What is needed
Go over the records and copy every line with the string "Hfrom".

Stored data
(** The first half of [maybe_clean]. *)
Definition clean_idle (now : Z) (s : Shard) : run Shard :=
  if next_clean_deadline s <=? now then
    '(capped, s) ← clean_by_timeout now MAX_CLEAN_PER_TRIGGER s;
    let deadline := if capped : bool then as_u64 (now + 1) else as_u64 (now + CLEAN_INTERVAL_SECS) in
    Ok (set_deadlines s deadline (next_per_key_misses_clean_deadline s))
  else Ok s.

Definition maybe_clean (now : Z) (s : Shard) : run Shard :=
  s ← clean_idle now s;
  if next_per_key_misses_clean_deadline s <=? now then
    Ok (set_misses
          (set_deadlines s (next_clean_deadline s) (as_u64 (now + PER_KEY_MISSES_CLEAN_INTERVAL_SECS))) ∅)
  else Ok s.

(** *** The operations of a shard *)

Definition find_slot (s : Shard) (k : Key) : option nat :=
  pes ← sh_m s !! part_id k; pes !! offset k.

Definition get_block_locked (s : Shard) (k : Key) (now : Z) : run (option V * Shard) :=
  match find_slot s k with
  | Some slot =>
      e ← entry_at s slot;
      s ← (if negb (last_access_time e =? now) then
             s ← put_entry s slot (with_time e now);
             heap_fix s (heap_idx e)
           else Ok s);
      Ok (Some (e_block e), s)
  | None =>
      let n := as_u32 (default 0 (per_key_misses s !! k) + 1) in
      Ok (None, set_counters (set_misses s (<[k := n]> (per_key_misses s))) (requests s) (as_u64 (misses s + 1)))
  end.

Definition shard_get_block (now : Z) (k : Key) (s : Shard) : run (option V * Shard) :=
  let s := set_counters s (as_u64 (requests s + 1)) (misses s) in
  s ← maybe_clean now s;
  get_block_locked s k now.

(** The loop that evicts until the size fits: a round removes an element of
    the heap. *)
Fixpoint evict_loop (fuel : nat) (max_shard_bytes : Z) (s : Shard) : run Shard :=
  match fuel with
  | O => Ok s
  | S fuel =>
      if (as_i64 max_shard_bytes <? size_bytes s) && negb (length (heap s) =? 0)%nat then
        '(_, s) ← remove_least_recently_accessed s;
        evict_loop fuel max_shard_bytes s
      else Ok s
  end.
--
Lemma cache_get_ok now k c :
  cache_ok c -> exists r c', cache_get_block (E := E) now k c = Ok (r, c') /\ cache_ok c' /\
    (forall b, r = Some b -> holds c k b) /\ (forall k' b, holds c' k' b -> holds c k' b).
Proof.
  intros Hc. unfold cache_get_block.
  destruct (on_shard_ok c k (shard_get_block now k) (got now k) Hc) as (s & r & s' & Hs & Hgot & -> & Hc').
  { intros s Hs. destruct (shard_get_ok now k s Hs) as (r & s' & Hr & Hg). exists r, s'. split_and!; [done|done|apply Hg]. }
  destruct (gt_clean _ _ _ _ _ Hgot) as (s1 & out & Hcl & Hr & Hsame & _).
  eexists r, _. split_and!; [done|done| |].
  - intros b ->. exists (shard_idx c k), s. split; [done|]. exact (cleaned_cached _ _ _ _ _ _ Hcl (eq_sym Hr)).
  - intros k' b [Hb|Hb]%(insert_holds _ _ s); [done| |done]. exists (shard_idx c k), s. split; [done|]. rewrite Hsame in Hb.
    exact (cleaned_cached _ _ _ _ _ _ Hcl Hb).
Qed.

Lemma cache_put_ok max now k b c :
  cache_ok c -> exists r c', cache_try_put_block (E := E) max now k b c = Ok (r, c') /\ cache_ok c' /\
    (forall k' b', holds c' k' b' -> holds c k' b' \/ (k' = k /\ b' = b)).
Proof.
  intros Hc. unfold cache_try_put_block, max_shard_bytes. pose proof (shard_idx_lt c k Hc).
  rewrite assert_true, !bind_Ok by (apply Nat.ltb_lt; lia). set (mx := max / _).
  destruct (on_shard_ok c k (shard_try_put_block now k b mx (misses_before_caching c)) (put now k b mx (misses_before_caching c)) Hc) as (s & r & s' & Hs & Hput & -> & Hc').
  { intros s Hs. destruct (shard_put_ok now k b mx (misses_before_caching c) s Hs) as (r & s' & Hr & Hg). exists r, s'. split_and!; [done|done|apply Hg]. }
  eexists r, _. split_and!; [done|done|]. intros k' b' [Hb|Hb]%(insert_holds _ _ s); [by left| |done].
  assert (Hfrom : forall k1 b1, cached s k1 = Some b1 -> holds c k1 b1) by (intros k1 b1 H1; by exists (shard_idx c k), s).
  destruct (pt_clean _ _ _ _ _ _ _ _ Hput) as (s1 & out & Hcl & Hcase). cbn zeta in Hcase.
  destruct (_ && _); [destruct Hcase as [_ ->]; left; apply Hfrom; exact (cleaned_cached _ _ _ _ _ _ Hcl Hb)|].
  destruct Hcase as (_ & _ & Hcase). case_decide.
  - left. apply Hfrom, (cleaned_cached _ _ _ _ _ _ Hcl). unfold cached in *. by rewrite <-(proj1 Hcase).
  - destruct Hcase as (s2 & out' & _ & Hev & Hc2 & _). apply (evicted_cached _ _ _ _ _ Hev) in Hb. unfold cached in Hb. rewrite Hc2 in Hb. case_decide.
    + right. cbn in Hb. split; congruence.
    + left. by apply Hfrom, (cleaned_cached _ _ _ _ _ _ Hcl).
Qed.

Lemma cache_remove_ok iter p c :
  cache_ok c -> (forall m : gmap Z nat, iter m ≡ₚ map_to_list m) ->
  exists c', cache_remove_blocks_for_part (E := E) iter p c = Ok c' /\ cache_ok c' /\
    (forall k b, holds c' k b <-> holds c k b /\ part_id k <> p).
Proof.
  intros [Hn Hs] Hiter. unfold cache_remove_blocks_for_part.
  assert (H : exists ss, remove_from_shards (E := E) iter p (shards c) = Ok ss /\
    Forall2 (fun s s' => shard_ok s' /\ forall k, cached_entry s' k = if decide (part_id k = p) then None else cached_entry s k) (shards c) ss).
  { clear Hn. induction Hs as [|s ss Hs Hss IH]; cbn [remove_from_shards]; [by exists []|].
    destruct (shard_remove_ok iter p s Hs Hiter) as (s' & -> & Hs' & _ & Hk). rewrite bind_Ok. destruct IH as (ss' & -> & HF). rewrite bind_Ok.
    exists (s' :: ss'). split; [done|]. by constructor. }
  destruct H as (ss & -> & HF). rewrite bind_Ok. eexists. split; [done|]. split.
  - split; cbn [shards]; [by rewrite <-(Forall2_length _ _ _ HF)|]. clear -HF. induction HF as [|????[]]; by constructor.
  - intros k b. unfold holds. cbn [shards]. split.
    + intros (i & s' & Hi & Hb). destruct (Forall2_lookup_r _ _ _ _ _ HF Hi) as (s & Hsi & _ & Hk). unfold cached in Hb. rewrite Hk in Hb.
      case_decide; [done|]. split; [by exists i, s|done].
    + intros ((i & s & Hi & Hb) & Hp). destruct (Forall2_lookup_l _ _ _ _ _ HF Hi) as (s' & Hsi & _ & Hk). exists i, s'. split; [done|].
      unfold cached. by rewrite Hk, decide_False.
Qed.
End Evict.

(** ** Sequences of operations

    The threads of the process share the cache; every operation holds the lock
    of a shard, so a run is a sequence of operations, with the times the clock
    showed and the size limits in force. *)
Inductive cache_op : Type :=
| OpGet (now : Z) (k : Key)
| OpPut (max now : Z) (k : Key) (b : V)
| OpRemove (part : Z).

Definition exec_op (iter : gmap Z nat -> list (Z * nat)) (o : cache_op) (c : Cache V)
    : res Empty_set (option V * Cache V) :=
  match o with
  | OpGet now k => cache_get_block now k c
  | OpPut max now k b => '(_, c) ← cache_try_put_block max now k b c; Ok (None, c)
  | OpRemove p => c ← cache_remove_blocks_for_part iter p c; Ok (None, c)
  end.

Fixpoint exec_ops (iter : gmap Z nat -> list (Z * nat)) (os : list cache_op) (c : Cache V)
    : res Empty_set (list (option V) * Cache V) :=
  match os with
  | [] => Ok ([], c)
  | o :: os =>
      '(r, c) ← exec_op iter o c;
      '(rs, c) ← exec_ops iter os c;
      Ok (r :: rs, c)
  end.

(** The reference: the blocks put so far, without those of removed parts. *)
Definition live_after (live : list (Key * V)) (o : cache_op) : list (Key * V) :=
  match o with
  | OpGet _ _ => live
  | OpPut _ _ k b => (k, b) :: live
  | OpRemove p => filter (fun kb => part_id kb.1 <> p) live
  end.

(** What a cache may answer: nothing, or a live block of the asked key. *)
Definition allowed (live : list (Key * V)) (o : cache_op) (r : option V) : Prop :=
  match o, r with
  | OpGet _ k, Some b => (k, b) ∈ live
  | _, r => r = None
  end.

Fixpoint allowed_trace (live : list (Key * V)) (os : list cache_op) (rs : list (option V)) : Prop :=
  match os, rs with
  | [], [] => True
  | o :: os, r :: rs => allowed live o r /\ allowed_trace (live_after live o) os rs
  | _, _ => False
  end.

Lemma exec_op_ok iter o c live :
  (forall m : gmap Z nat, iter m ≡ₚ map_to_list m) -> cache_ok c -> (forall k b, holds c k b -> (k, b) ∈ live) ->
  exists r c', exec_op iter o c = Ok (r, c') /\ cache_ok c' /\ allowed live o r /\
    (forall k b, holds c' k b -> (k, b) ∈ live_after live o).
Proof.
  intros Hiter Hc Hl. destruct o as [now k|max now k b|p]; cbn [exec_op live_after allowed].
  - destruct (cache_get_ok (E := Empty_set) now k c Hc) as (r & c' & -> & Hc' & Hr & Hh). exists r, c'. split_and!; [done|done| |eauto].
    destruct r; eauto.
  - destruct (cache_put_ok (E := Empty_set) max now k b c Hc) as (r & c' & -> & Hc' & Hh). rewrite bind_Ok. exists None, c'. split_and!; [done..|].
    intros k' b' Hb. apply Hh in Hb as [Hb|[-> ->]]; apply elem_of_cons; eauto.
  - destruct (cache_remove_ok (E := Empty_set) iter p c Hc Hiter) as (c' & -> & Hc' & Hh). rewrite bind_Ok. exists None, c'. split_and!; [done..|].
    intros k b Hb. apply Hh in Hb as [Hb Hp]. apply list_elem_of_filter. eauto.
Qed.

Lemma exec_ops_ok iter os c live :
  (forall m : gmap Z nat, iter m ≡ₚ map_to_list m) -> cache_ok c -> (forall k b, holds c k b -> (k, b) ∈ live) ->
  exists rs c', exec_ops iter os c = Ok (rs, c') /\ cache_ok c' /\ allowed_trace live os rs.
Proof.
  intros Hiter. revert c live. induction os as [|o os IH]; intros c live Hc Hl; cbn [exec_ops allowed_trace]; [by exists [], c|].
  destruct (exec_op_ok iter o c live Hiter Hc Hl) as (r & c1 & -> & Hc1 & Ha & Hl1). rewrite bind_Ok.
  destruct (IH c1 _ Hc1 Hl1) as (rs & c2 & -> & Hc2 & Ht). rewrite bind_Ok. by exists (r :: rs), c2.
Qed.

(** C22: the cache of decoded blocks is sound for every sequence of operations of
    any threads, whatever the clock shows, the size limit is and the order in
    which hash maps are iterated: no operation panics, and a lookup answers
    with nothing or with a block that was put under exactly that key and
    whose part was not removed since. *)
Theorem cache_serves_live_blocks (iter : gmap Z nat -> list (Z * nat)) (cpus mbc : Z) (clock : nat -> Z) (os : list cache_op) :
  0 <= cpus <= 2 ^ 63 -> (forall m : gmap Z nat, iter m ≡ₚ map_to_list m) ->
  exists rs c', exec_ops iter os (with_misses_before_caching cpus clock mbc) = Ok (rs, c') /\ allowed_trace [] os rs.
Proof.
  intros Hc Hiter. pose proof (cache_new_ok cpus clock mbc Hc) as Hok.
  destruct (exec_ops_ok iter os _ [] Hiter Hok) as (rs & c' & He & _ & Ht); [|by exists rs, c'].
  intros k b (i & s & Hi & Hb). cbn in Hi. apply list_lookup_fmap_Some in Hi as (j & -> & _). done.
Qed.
--
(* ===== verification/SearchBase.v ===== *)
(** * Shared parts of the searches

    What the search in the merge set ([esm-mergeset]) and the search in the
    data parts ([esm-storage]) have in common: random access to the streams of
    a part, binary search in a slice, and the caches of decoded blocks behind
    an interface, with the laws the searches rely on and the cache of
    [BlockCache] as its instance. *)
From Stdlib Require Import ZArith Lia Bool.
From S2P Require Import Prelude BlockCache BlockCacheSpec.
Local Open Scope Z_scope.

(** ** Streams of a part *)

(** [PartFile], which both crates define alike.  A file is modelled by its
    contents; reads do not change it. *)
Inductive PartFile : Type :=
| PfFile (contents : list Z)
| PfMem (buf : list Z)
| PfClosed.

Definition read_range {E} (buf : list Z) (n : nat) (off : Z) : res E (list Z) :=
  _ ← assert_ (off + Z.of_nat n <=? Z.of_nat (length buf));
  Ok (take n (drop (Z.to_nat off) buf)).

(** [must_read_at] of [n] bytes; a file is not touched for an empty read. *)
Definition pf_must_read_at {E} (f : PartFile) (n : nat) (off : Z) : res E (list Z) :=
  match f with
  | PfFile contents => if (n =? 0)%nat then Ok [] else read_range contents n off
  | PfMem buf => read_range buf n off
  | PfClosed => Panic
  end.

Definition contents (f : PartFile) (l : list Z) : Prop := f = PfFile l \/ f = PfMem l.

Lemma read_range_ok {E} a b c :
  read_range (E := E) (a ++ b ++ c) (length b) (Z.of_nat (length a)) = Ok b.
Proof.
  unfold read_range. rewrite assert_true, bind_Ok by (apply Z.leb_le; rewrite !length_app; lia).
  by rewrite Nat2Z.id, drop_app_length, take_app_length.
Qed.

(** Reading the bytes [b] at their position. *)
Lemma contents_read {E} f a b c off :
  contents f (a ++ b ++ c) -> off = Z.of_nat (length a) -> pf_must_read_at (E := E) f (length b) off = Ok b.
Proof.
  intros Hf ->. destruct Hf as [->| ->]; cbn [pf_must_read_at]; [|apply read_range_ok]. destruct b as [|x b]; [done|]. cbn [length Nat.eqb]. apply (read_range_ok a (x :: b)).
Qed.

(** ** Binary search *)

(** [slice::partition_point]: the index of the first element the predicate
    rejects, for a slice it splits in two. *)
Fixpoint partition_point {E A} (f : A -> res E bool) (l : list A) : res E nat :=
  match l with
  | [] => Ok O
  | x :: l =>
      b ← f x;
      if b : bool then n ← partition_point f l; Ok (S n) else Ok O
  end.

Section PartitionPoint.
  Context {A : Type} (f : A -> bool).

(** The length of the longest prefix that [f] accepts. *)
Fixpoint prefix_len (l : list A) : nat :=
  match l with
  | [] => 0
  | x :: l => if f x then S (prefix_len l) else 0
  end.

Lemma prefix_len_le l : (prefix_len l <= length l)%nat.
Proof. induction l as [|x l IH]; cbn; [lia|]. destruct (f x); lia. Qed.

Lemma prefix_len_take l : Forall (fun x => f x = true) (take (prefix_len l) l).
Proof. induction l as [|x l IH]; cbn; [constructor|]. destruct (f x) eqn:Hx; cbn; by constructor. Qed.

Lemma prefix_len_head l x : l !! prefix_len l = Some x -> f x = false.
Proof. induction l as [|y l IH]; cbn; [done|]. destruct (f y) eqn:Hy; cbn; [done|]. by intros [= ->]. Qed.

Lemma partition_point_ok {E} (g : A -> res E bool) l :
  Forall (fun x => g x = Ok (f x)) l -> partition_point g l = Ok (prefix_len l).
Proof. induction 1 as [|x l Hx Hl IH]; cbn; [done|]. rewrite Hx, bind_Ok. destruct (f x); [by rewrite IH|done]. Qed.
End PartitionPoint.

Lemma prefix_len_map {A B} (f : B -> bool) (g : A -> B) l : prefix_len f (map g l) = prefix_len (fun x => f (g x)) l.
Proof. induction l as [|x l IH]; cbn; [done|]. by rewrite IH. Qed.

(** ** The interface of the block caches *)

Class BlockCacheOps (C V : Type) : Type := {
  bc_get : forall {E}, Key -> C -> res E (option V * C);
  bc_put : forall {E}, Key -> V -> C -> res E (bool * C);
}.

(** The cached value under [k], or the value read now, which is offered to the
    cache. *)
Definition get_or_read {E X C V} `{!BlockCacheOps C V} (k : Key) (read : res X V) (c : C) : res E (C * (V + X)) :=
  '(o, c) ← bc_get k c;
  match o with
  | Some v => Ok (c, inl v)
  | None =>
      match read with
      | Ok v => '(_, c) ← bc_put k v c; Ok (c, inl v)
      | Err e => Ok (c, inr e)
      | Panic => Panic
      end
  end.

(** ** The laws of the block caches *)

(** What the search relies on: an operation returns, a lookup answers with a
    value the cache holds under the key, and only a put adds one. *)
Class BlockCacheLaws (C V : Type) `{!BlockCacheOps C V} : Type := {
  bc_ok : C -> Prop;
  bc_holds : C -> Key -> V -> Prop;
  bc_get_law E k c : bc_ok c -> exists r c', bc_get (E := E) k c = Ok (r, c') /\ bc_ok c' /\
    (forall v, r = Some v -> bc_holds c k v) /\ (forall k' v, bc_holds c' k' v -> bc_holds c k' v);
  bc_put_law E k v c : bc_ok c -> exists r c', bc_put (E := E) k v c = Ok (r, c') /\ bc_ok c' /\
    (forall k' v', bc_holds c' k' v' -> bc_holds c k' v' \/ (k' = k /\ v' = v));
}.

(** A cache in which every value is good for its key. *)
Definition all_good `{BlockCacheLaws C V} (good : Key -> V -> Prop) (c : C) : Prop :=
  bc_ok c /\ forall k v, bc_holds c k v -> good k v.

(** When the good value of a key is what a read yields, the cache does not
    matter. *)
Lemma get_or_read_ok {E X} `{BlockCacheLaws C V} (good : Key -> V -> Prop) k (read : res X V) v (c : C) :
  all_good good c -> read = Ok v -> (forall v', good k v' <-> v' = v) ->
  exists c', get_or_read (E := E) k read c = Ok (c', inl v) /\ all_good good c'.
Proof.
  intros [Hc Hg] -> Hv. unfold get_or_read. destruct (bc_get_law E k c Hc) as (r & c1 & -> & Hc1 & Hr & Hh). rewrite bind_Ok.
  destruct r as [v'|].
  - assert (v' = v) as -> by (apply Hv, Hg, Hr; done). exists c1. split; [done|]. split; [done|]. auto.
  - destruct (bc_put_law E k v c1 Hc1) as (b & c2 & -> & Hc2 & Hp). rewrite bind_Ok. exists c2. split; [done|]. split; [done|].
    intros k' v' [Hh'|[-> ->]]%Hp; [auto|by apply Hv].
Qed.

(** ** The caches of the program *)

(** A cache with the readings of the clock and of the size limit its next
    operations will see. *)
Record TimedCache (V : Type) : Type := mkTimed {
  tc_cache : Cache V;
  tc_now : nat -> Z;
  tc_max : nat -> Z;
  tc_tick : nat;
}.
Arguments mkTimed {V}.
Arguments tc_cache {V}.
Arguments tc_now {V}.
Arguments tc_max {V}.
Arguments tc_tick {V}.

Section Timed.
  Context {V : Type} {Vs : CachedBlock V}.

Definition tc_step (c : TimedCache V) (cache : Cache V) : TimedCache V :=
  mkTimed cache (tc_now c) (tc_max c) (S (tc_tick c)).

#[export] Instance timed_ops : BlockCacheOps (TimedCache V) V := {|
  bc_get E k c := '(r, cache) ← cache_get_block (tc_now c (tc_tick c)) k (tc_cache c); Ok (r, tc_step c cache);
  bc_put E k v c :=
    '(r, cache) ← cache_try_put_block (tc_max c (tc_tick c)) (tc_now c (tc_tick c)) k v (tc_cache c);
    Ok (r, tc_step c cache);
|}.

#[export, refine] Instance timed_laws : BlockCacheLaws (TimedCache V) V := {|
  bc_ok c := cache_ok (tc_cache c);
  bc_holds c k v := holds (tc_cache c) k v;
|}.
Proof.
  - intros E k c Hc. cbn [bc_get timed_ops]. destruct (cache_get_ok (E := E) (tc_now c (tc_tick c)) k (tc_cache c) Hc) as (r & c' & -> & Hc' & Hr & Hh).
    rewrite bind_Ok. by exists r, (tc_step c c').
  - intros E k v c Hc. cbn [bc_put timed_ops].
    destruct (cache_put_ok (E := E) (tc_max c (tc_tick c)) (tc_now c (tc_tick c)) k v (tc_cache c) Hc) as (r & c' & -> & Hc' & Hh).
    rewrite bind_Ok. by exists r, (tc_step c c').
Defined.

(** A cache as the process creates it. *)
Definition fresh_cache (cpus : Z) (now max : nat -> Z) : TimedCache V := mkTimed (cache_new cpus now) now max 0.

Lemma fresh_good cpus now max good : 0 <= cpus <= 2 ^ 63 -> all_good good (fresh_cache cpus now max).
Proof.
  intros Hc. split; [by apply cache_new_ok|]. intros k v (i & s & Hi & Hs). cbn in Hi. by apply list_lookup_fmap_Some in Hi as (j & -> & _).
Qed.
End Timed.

Result below
  assert (Hfrom : forall k1 b1, cached s k1 = Some b1 -> holds c k1 b1) by (intros k1 b1 H1; by exists (shard_idx c k), s).
  destruct (_ && _); [destruct Hcase as [_ ->]; left; apply Hfrom; exact (cleaned_cached _ _ _ _ _ _ Hcl Hb)|].
  - left. apply Hfrom, (cleaned_cached _ _ _ _ _ _ Hcl). unfold cached in *. by rewrite <-(proj1 Hcase).
    + left. by apply Hfrom, (cleaned_cached _ _ _ _ _ _ Hcl).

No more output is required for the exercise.